Small bowel epithelial precursor lesions: A focus on molecular alterations

Abstract

The wider use of gastrointestinal endoscopic procedures has led to an increased detection of small intestinal preneoplastic and neoplastic epithelial lesions, most of which are identified in the duodenum and ampullary region. Like their malignant counterparts, small intestinal glandular precursor lesions, which include adenomas and hamartomas, may arise sporadically or be associated with hereditary tumor syndromes, such as familial adenomatous polyposis, MUTYH-associated polyposis, Lynch syndrome, Peutz‐Jeghers syndrome, juvenile polyposis syndrome, and Cowden syndrome. In addition, dysplastic, preinvasive lesions have been observed adjacent to small bowel adenocarcinomas complicating immune‐related disorders, such as celiac or Crohn’s disease. Adenomatous lesions may exhibit an intestinal‐type, gastric‐type, or, very rarely, serrated differentiation, related to different molecular pathogenetic mechanisms. Finally, in the background of multiple endocrine neoplasia 1 syndrome, precursor neuroendocrine growths have been described.
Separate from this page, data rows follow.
(** Replacing the word of a unit by one that only differs in that unit. *)
Lemma wf_set_data a v w' :
  wf a -> 0 <= v < size a -> is_word w' ->
  (forall u, size a <= u -> taken (<[Z.to_nat (v / 32) := w']> (data a)) u = taken (data a) u) ->
  wf (set_data (<[Z.to_nat (v / 32) := w']> (data a)) a).
Proof.
  intros Hwf Hv Hw Hs. pose proof Hwf as []. constructor; simpl; try done; rewrite ?length_insert; try done.
  - by apply Forall_insert.
  - intros u Hu. rewrite Hs by done. auto.
Qed.

(** [a'] is [a] with exactly the unit [u] taken (or given back). *)
Record takes (a : allocator) (u : Z) (a' : allocator) : Prop := {
  takes_wf : wf a';
  takes_base : base a' = base a;
  takes_size : size a' = size a;
  takes_units : forall v, base a <= v ->
    taken (data a') (v - base a) = taken (data a) (v - base a) || (v =? u)
}.
Record gives (a : allocator) (u : Z) (a' : allocator) : Prop := {
  gives_wf : wf a';
  gives_base : base a' = base a;
  gives_size : size a' = size a;
  gives_units : forall v, base a <= v ->
    taken (data a') (v - base a) = taken (data a) (v - base a) && negb (v =? u)
}.

Lemma takes_set a g v w :
  wf a -> 0 <= v < size a -> data a !! Z.to_nat (v / 32) = Some w -> is_word w ->
  0 <= g <= Z.of_nat (length (data a)) ->
  takes a (base a + v)
    (set_data (<[Z.to_nat (v / 32) := OKL4_SET_BIT w (v mod 32)]> (data a)) (set_pos_guess g a)).
Proof.
  intros Hwf Hv Hw Hword Hg.
  assert (Hwf' : wf (set_pos_guess g a)) by (destruct Hwf; by constructor).
  constructor; simpl; try done.
  - apply (wf_set_data (set_pos_guess g a)); [done|done|by apply is_word_set_bit32|].
    intros u Hu. simpl in *. rewrite taken_set by (done || lia).
    destruct (Z.eqb_spec u v); [lia|]. apply orb_false_r.
  - intros u Hu. rewrite taken_set by (done || lia). f_equal.
    destruct (Z.eqb_spec (u - base a) v), (Z.eqb_spec u (base a + v)); try done; lia.
Qed.

(** *** Allocation *)

Lemma find_word_spec n i a :
  0 <= i -> (Z.to_nat i + n <= length (data a))%nat ->
  wp (find_word n i) (fun r a' => a' = a /\
    match r with
    | Some j => i <= j < i + Z.of_nat n /\ exists w, data a !! Z.to_nat j = Some w /\ w <> WORD_MOD - 1
    | None => forall j, i <= j < i + Z.of_nat n -> data a !! Z.to_nat j = Some (WORD_MOD - 1)
    end) a.
Proof.
  revert i. induction n as [|n IH]; intros i Hi Hn; simpl.
  - wp_steps. split; [done|lia].
  - destruct (lookup_lt_is_Some_2 (data a) (Z.to_nat i)) as [w Hw]; [lia|].
    wp_steps. eapply wp_index; [lia|done|]. destruct (Z.eqb_spec w (WORD_MOD - 1)) as [->|Hne]; simpl.
    + eapply wp_mono; [apply IH; lia|]. simpl. intros [j|] a' [-> Hr]; (split; [done|]).
      * destruct Hr as [? ?]. split; [lia|done].
      * intros j Hj. destruct (Z.eq_dec i j) as [<-|]; [done|]. apply Hr. lia.
    + wp_steps. split; [done|]. split; [lia|by exists w].
Qed.

(** The two loops find a word with a clear bit if there is one. *)
Lemma find_free_word_spec a words g :
  wf a -> words = Z.of_nat (length (data a)) -> g = pos_guess a ->
  wp (find_free_word words g) (fun r a' => a' = a /\
    match r with
    | Some j => 0 <= j /\ exists w, data a !! Z.to_nat j = Some w /\ w <> WORD_MOD - 1
    | None => forall j, 0 <= j < words -> data a !! Z.to_nat j = Some (WORD_MOD - 1)
    end) a.
Proof.
  intros Hwf -> ->. pose proof (wf_guess _ Hwf) as Hg. unfold find_free_word. wp_step.
  eapply wp_mono; [apply find_word_spec; lia|]. simpl. intros [j|] a' [-> Hr].
  - wp_steps. split; [done|]. destruct Hr as [? ?]. split; [lia|done].
  - eapply wp_mono; [apply find_word_spec; lia|]. simpl. intros [j|] a' [-> Hr']; (split; [done|]).
    + destruct Hr' as [? ?]. split; [lia|done].
    + intros j Hj. destruct (Z.lt_ge_cases j (pos_guess a)); [apply Hr'|apply Hr]; lia.
Qed.

Lemma wf_bitmap_words a : wf a -> u32 (size a + OKL4_WORD_T_BIT - 1) / OKL4_WORD_T_BIT = Z.of_nat (length (data a)).
Proof.
  intros Hwf. pose proof Hwf as []. unfold OKL4_WORD_T_BIT. rewrite u32_word.
  - rewrite wf_len0. f_equal. lia.
  - unfold is_word. lia.
Qed.

Lemma anonymous_allocation_spec a item :
  wf a ->
  wp (anonymous_allocation item) (fun r a' =>
    (exists u, r = (OKL4_OK, u) /\ available a u /\ takes a u a') \/
    (r = (OKL4_ALLOC_EXHAUSTED, item) /\ a' = a /\ forall u, ~ available a u)) a.
Proof.
  intros Hwf. unfold anonymous_allocation. do 2 (wp_step; apply wp_gets; cbn beta).
  rewrite (wf_bitmap_words _ Hwf). cbv zeta. wp_step.
  eapply wp_mono; [by apply find_free_word_spec|]. simpl. intros [j|] a' [-> Hr].
  - destruct Hr as (Hj & w & Hw & Hne). pose proof (wf_words _ Hwf) as HF. rewrite Forall_lookup in HF.
    pose proof (HF _ _ Hw) as Hword. destruct (find_first_free_spec w Hword Hne) as [Hp Hbit].
    pose proof (lookup_lt_Some _ _ _ Hw) as Hl.
    wp_steps. eapply wp_index; [done|done|]. cbv zeta.
    set (p := find_first_free w) in *. set (v := j * 32 + p).
    assert (Hdiv : v / 32 = j) by (unfold v; Z.div_mod_to_equations; lia).
    assert (Hmod : v mod 32 = p) by (unfold v; Z.div_mod_to_equations; lia).
    assert (Htk : taken (data a) v = false).
    { rewrite (taken_word _ _ w); [by rewrite Hmod|by rewrite Hdiv]. }
    assert (Hin : 0 <= v < size a).
    { split; [lia|]. destruct (Z.lt_ge_cases v (size a)) as [|Hge]; [done|].
      by rewrite (wf_spare _ Hwf _ Hge) in Htk. }
    wp_steps; [apply Z.leb_le; lia|]. apply wp_index_set; [simpl; lia|]. wp_steps. simpl. left.
    pose proof Hwf as []. exists (base a + v). unfold OKL4_WORD_T_BIT. split_and!.
    + f_equal. fold v. rewrite u32_word; [lia|]. unfold is_word. lia.
    + split; [lia|]. by replace (base a + v - base a) with v by lia.
    + pose proof (takes_set a j v w Hwf Hin) as Ht. rewrite Hdiv, Hmod in Ht. apply Ht; [done|done|lia].
  - simpl. right. split_and!; [done|done|]. intros u [Hu Htk].
    destruct (wf_lookup a (u - base a) Hwf ltac:(lia)) as (w & Hw & _).
    rewrite (taken_word _ _ w Hw) in Htk. rewrite Hr in Hw.
    + injection Hw as <-. rewrite ones_word, Z.ones_spec_low in Htk; [done|].
      Z.div_mod_to_equations. lia.
    + pose proof (lookup_lt_Some _ _ _ Hw). Z.div_mod_to_equations. lia.
Qed.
In this review we offer a comprehensive description on the histo‐molecular features of the main histotypes of small bowel epithelial precursors lesions, including: (i) sporadic adenomas (intestinal‐type and gastric‐type; non‐ampullary and ampullary); (ii) syndromic adenomas; (iii) small bowel dysplasia in celiac and Crohn’s disease; (iv) serrated lesions; (v) hamartomatous lesions; and (vi) neuroendocrine precursor lesions.